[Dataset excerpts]
━━━━━━━━━━━━━━━━

(* ===== verification/LpFind.v ===== *)
(** Search and comparison in listpacks: [lpFindCb], [lpFind] and [lpCompare] of
    [listpack.c]. *)

From S2P Require Import Prelude Numstr Listpack LpNav.

(** ** The search loop *)

Section find_cb.
Context {St : Type}.

(** The comparator gets the listpack, the entry, its state and the value, and
    returns whether it is 0 and its new state. *)
Variable cmp : list Z -> Z -> St -> lp_ret -> res (bool * St).

Fixpoint lpFind_loop (fuel : nat) (lp : list Z) (lp_bytes skip : Z) (user : St) (p skipcnt entry_size : Z) :
    res (option Z) :=
  match fuel with
  | O => Fault OutOfFuel
  | S fuel =>
      let next (user : St) (p skipcnt entry_size : Z) : res (option Z) :=
        _ ← (if p + 8 >=? lp_bytes then lpAssertValidEntry lp lp_bytes p
             else assert_ ((p >=? LP_HDR_SIZE) && (p <? lp_bytes)));
        b ← mem_get lp p;
        if b =? LP_EOF then Ok None
        else lpFind_loop fuel lp lp_bytes skip user p skipcnt entry_size in
      if skipcnt =? 0 then
        '(value, size) ← lpGetWithSize lp p None;
        let entry_size := match size with Some size => size | None => entry_size end in
        _ ← match value with
            | RNull _ => Ok tt
            | _ => assert_ ((p >=? LP_HDR_SIZE) && (p + entry_size <? lp_bytes))
            end;
        '(equal, user) ← cmp lp p user value;
        if equal : bool then Ok (Some p)
        else next user (p + entry_size) (s32 skip) entry_size
      else
        q ← lpSkip lp p;
        next user q (skipcnt - 1) entry_size
  end.

Definition lpFindCbInternal (lp : list Z) (p : option Z) (user : St) (skip : Z) : res (option Z) :=
  lp_bytes ← lpBytes lp;
  p ← match p with None => lpFirst lp | Some p => Ok (Some p) end;
  match p with
  | None => Ok None
  | Some p => lpFind_loop (length lp) lp lp_bytes skip user p 0 123456789
  end.

Definition lpFindCb := lpFindCbInternal.
End find_cb.

(** ** Search for a string *)

Record lpFindArg : Set := { fs : list Z; vencoding : Z; vll : Z }.

Definition lpFindCmp (lp : list Z) (p : Z) (arg : lpFindArg) (value : lp_ret) :
    res (bool * lpFindArg) :=
  match value with
  | RNull slen =>
      let arg :=
        if vencoding arg =? 0 then
          if (zlen (fs arg) >=? 32) || (zlen (fs arg) =? 0)
          then {| fs := fs arg; vencoding := 255; vll := vll arg |}
          else match lpStringToInt64 (fs arg) with
               | None => {| fs := fs arg; vencoding := 255; vll := vll arg |}
               | Some v => {| fs := fs arg; vencoding := 1; vll := v |}
               end
        else arg in
      Ok (negb (vencoding arg =? 255) && (slen =? vll arg), arg)
  | RPtr s slen =>
      if slen =? zlen (fs arg) then
        d ← mem_read lp s slen; Ok (bool_decide (fs arg = d), arg)
      else Ok (false, arg)
  | RBuf _ _ => Ok (false, arg)
  end.

Definition lpFind (lp : list Z) (p : option Z) (s : list Z) (skip : Z) : res (option Z) :=
  lpFindCbInternal lpFindCmp lp p {| fs := s; vencoding := 0; vll := 0 |} skip.

(** ** Comparison of one entry *)

(** [cache] is [*cached_longval] and [*cached_valid], [None] for null pointers. *)
Definition lpCompare (lp : list Z) (p : Z) (s : list Z) (cache : option (Z * Z)) :
    res (bool * option (Z * Z)) :=
  b ← mem_get lp p;
  if b =? LP_EOF then Ok (false, cache) else
  value ← lpGet lp p None;
  match value with
  | RNull sz =>
      match cache with
      | Some (cached_longval, cached_valid) =>
          let '(cached_longval, cached_valid) :=
            if cached_valid =? 0 then
              match lpStringToInt64 s with
              | Some v => (v, 1)
              | None => (cached_longval, -1)
              end
            else (cached_longval, cached_valid) in
          Ok ((cached_valid =? 1) && (sz =? cached_longval), Some (cached_longval, cached_valid))
      | None =>
          Ok (match lpStringToInt64 s with Some sval => sz =? sval | None => false end, None)
      end
  | RPtr value sz =>
      if zlen s =? sz then d ← mem_read lp value (zlen s); Ok (bool_decide (d = s), cache)
      else Ok (false, cache)
  | RBuf _ _ => Ok (false, cache)
  end.

(** ** Specification *)

(** The entry has the value that the string [s] is stored with. *)
Definition ent_matches (s : list Z) (e : lpent) : bool :=
  match ent_value e with
  | EInt v => bool_decide (string2ll s = Some v)
  | EStr t => bool_decide (t = s)
  end.

(** The position of the first match from [i] on, when only every [skip+1]-th
    entry is compared, starting after [cnt] entries *)
Fixpoint find_from (s : list Z) (skip cnt : nat) (i : nat) (es : list lpent) : option nat :=
  match es with
  | [] => None
  | e :: es =>
      match cnt with
      | O => if ent_matches s e then Some i else find_from s skip skip (S i) es
      | S cnt => find_from s skip cnt (S i) es
      end
  end.

(** The cached conversion is absent or right. *)
Definition arg_ok (s : list Z) (arg : lpFindArg) : Prop :=
  fs arg = s /\
  (vencoding arg = 0 \/ vencoding arg = 1 /\ string2ll s = Some (vll arg) \/
   vencoding arg = 255 /\ string2ll s = None).

Section find_proofs.
Context (num : Z) (es : list lpent) (slack : list Z) (Hwf : lp_wf num es).
#[local] Abbreviation m := (lp_image num es slack).

Lemma string2ll_short s v : string2ll s = Some v -> (zlen s >=? 32) || (zlen s =? 0) = false.
Proof.
  intros Hs. unfold string2ll in Hs. destruct ((zlen s =? 0) || (zlen s >=? LONG_STR_SIZE)) eqn:E; [done|lia].
Qed.

Lemma find_cmp_ok s arg i e :
  es !! i = Some e -> arg_ok s arg ->
  exists arg', arg_ok s arg' /\
    (value ← ent_ret (lp_off (take i es)) e None; lpFindCmp m (lp_off (take i es)) arg value) =
      Ok (ent_matches s e, arg').
Proof.
  intros He [Hs Ha]. assert (es = take i es ++ e :: drop (S i) es) as E by by rewrite take_drop_middle.
  unfold ent_ret, ent_matches. destruct (ent_value e) as [v|t] eqn:Ev; rs.
  - cbn [lp_return_int]. rs. cbn [lpFindCmp]. rewrite Hs, string_to_int64_eq.
    destruct Ha as [Ha|[[Ha Hv]|[Ha Hv]]].
    + rewrite Ha. cbn [Z.eqb]. destruct (string2ll s) as [w|] eqn:Ew.
      * rewrite (string2ll_short s w Ew). exists {| fs := s; vencoding := 1; vll := w |}.
        split; [split; [done|right; left; done]|].
        cbn -[bool_decide]. do 2 f_equal. apply eq_true_iff_eq. rewrite bool_decide_eq_true, Z.eqb_eq.
        naive_solver.
      * exists {| fs := s; vencoding := 255; vll := vll arg |}.
        split; [split; [done|right; right; done]|].
        destruct (_ || _); cbn -[bool_decide]; by rewrite bool_decide_eq_false_2.
    + rewrite Ha. cbn [Z.eqb]. exists arg. split; [split; [done|right; left; done]|]. rewrite Ha.
      cbn -[bool_decide]. rewrite Hv. do 2 f_equal. apply eq_true_iff_eq.
      rewrite bool_decide_eq_true, Z.eqb_eq. naive_solver.
    + rewrite Ha. cbn [Z.eqb]. exists arg. split; [split; [done|right; right; done]|]. rewrite Ha.
      cbn -[bool_decide]. by rewrite Hv, bool_decide_eq_false_2.
  - cbn [lpFindCmp]. rewrite Hs. exists arg. split; [done|].
    destruct (Z.eqb_spec (zlen t) (zlen s)) as [Hl|Hl].
    + destruct (nav_split num es slack _ e _ E) as (a & b & -> & <-).
      rewrite (ent_string_read a e _ t Ev). rs. do 2 f_equal. apply eq_true_iff_eq.
      rewrite !bool_decide_eq_true. naive_solver.
    + rewrite bool_decide_eq_false_2; [done|]. by intros ->.
Qed.

(** The check after a move to position [i] passes, also at the end marker. *)
Lemma next_check_ok i : (i <= length es)%nat ->
  (if lp_off (take i es) + 8 >=? lp_total es then lpAssertValidEntry m (lp_total es) (lp_off (take i es))
   else assert_ ((lp_off (take i es) >=? LP_HDR_SIZE) && (lp_off (take i es) <? lp_total es))) = Ok tt.
Proof.
  intros Hi. assert (LP_HDR_SIZE <= lp_off (take i es)) by (unfold lp_off; lia).
  pose proof (nav_off_bound num es Hwf (take i es) (drop i es) ltac:(by rewrite take_drop)).
  destruct (_ >=? lp_total es); [|by replace (_ && _) with true by lia].
  destruct (decide (i = length es)) as [->|Hne].
  - rewrite take_ge in * by lia. unfold lpAssertValidEntry, lpValidateNext.
    rewrite nav_eof by done. replace (_ || _) with false by lia. done.
  - destruct (split_at es i) as (e & E & _); [lia|]. by rewrite (nav_assert num es slack Hwf _ e _ E).
Qed.

Lemma find_loop_ok fuel s skip cnt i arg sz :
  (i < length es)%nat -> (length es - i <= fuel)%nat -> arg_ok s arg -> Z.of_nat skip < 2 ^ 31 ->
  lpFind_loop lpFindCmp fuel m (lp_total es) (Z.of_nat skip) arg (lp_off (take i es)) (Z.of_nat cnt) sz =
    Ok ((fun j => lp_off (take j es)) <$> find_from s skip cnt i (drop i es)).
Proof.
  intros Hi Hf Ha Hskip. revert i cnt arg sz Hi Hf Ha.
  induction fuel as [|fuel IH]; intros i cnt arg sz Hi Hf Ha; [lia|]. cbn [lpFind_loop].
  destruct (lookup_lt_is_Some_2 es i Hi) as [e He].
  assert (es = take i es ++ e :: drop (S i) es) as E by by rewrite take_drop_middle.
  pose proof (nav_ent_ok num es Hwf _ e _ E) as Hok. pose proof (ent_size_range e Hok).
  assert (lp_off (take (S i) es) = lp_off (take i es) + ent_size e) as HS
    by by rewrite (take_S_r _ _ _ He), lp_off_snoc.
  assert (forall arg cnt sz, arg_ok s arg ->
    (_ ← (if lp_off (take (S i) es) + 8 >=? lp_total es
          then lpAssertValidEntry m (lp_total es) (lp_off (take (S i) es))
          else assert_ ((lp_off (take (S i) es) >=? LP_HDR_SIZE) && (lp_off (take (S i) es) <? lp_total es)));
     b ← mem_get m (lp_off (take (S i) es));
     if b =? LP_EOF then Ok None
     else lpFind_loop lpFindCmp fuel m (lp_total es) (Z.of_nat skip) arg (lp_off (take (S i) es)) (Z.of_nat cnt) sz) =
    Ok ((fun j => lp_off (take j es)) <$> find_from s skip cnt (S i) (drop (S i) es))) as Hnext.
  { intros arg' cnt' sz' Ha'. rewrite next_check_ok by lia. rs.
    destruct (nav_get_ptr num es slack Hwf (S i)) as (b & -> & Hb); [lia|]. rs.
    destruct (Z.eqb_spec b LP_EOF) as [Heof|Hne].
    - apply Hb in Heof. by rewrite drop_ge by lia.
    - apply IH; [|lia|done]. destruct (decide (S i = length es)); [tauto|lia]. }
  rewrite (drop_S _ _ _ He). cbn [find_from]. destruct cnt as [|cnt].
  - cbn [Z.eqb Z.of_nat]. rewrite (nav_get_size num es slack Hwf _ e _ None E).
    destruct (find_cmp_ok s arg i e He Ha) as (arg' & Ha' & Hcmp).
    destruct (ent_ret (lp_off (take i es)) e None) as [value|] eqn:Er; [|done]. rs.
    cbn [mbind res_bind] in Hcmp.
    assert (match value with RNull _ => Ok tt
      | _ => assert_ ((lp_off (take i es) >=? LP_HDR_SIZE) && (lp_off (take i es) + ent_size e <? lp_total es))
      end = Ok tt) as ->.
    { assert (LP_HDR_SIZE <= lp_off (take i es)) by (unfold lp_off; lia).
      pose proof (nav_off_bound num es Hwf (take (S i) es) (drop (S i) es) ltac:(by rewrite take_drop)).
      replace (_ && _) with true by lia. by destruct value. }
    rs. rewrite Hcmp. rs. destruct (ent_matches s e); [done|].
    rewrite <- HS, s32_small by lia. by apply Hnext.
  - replace (Z.of_nat (S cnt) =? 0) with false by lia. rewrite (nav_skip num es slack Hwf _ e _ E). rs.
    rewrite <- (take_S_r _ _ _ He). replace (Z.of_nat (S cnt) - 1) with (Z.of_nat cnt) by lia. by apply Hnext.
Qed.
End find_proofs.

Lemma find_ok m es i s skip :
  lp_rep m es -> (i < length es)%nat -> Z.of_nat skip < 2 ^ 31 ->
  lpFind m (lp_ptr es i) s (Z.of_nat skip) =
    Ok ((fun j => lp_off (take j es)) <$> find_from s skip 0 i (drop i es)).
Proof.
  intros (num & slack & -> & Hwf) Hi Hskip. unfold lpFind, lpFindCbInternal, lpBytes.
  rewrite nav_total by done. rs. rewrite lp_ptr_some by done. rs.
  pose proof (nav_length_bytes num es slack Hwf).
  apply (find_loop_ok num es slack Hwf _ s skip 0); [done|lia|by split; [|left]|done].
Qed.

(** [lpFind] from the [i]-th entry returns the first entry, among every
    [skip+1]-th one, that holds the string searched for, whether it is stored as
    a string or as an integer, and null if there is none. *)
Theorem lpFind_spec m es i s skip :
  lp_rep m es -> (i < length es)%nat -> Z.of_nat skip < 2 ^ 31 ->
  lpFind m (lp_ptr es i) s (Z.of_nat skip) =
    Ok ((fun j => lp_off (take j es)) <$> find_from s skip 0 i (drop i es)).
Proof. apply find_ok. Qed.

Lemma lpFind_spec_witness : lpFind lp_ex (Some 6) (chars "7") 1 = Ok (Some 16).
Proof. apply (lpFind_spec lp_ex lp_ex_entries 0 (chars "7") 1 lp_ex_rep); cbn; lia. Defined.

(** What the cached conversion of [s] says is right. *)
Definition cache_ok (s : list Z) (cache : option (Z * Z)) : Prop :=
  forall v k, cache = Some (v, k) ->
    k = 0 \/ k = 1 /\ string2ll s = Some v \/ k = -1 /\ string2ll s = None.

(** [lpCompare] tells whether an entry holds the given string, also when the
    conversion of the string to an integer is cached between calls. *)
Theorem lpCompare_spec m es i e p s cache :
  lp_rep m es -> es !! i = Some e -> lp_ptr es i = Some p -> cache_ok s cache ->
  exists cache', lpCompare m p s cache = Ok (ent_matches s e, cache') /\ cache_ok s cache'.
Proof.
  intros (num & slack & -> & Hwf) He Hp Hc. pose proof (lookup_lt_Some _ _ _ He) as Hi.
  rewrite lp_ptr_some in Hp by done. injection Hp as <-.
  assert (es = take i es ++ e :: drop (S i) es) as E by by rewrite take_drop_middle.
  unfold lpCompare. destruct (nav_first num es slack Hwf _ e _ E) as (b & -> & Hb & _). rs.
  replace (b =? LP_EOF) with false by lia. rewrite (nav_get num es slack Hwf _ e _ None E).
  unfold ent_ret, ent_matches. destruct (ent_value e) as [v|t] eqn:Ev.
  - cbn [lp_return_int]. rs. rewrite string_to_int64_eq.
    assert (forall w, (v =? w) = bool_decide (Some w = Some v)) as Hw.
    { intros w. apply eq_true_iff_eq. rewrite bool_decide_eq_true, Z.eqb_eq. naive_solver. }
    destruct cache as [[w k]|].
    + destruct (Hc w k eq_refl) as [->|[[-> Hs]|[-> Hs]]]; cbn -[bool_decide].
      * destruct (string2ll s) as [x|] eqn:Ex; eexists; cbn -[bool_decide];
          (split; [by rewrite ?Hw|]); intros ? ? [= <- <-]; auto.
      * rewrite Hs, Hw. by eexists.
      * rewrite Hs. by eexists.
    + destruct (string2ll s); eexists; (split; [by rewrite ?Hw|done]).
  - rs. destruct (Z.eqb_spec (zlen s) (zlen t)) as [Hl|Hl].
    + destruct (nav_split num es slack _ e _ E) as (a & r & -> & <-). rewrite Hl.
      rewrite (ent_string_read a e _ t Ev). rs. by eexists.
    + rewrite bool_decide_eq_false_2; [by eexists|]. by intros ->.
Qed.

Lemma lpCompare_spec_witness :
  exists cache', lpCompare lp_ex 16 (chars "7") (Some (0, 0)) = Ok (true, cache') /\
    cache_ok (chars "7") cache'.
Proof.
  apply (lpCompare_spec lp_ex lp_ex_entries 2 (int_ent 7) 16 (chars "7") (Some (0, 0)) lp_ex_rep).
  - reflexivity.
  - reflexivity.
  - intros v k [= <- <-]. by left.
Defined.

━━━━━━━━━━━━━━━━

HOW TO COMPLETE THIS TASK
Each line from the top of the data, up to and including the line that contains "match fuel with", should be set down exactly.

ANSWER BOX
(* ===== verification/LpFind.v ===== *)
(** Search and comparison in listpacks: [lpFindCb], [lpFind] and [lpCompare] of
    [listpack.c]. *)

From S2P Require Import Prelude Numstr Listpack LpNav.

(** ** The search loop *)

Section find_cb.
Context {St : Type}.

(** The comparator gets the listpack, the entry, its state and the value, and
    returns whether it is 0 and its new state. *)
Variable cmp : list Z -> Z -> St -> lp_ret -> res (bool * St).

Fixpoint lpFind_loop (fuel : nat) (lp : list Z) (lp_bytes skip : Z) (user : St) (p skipcnt entry_size : Z) :
    res (option Z) :=
  match fuel with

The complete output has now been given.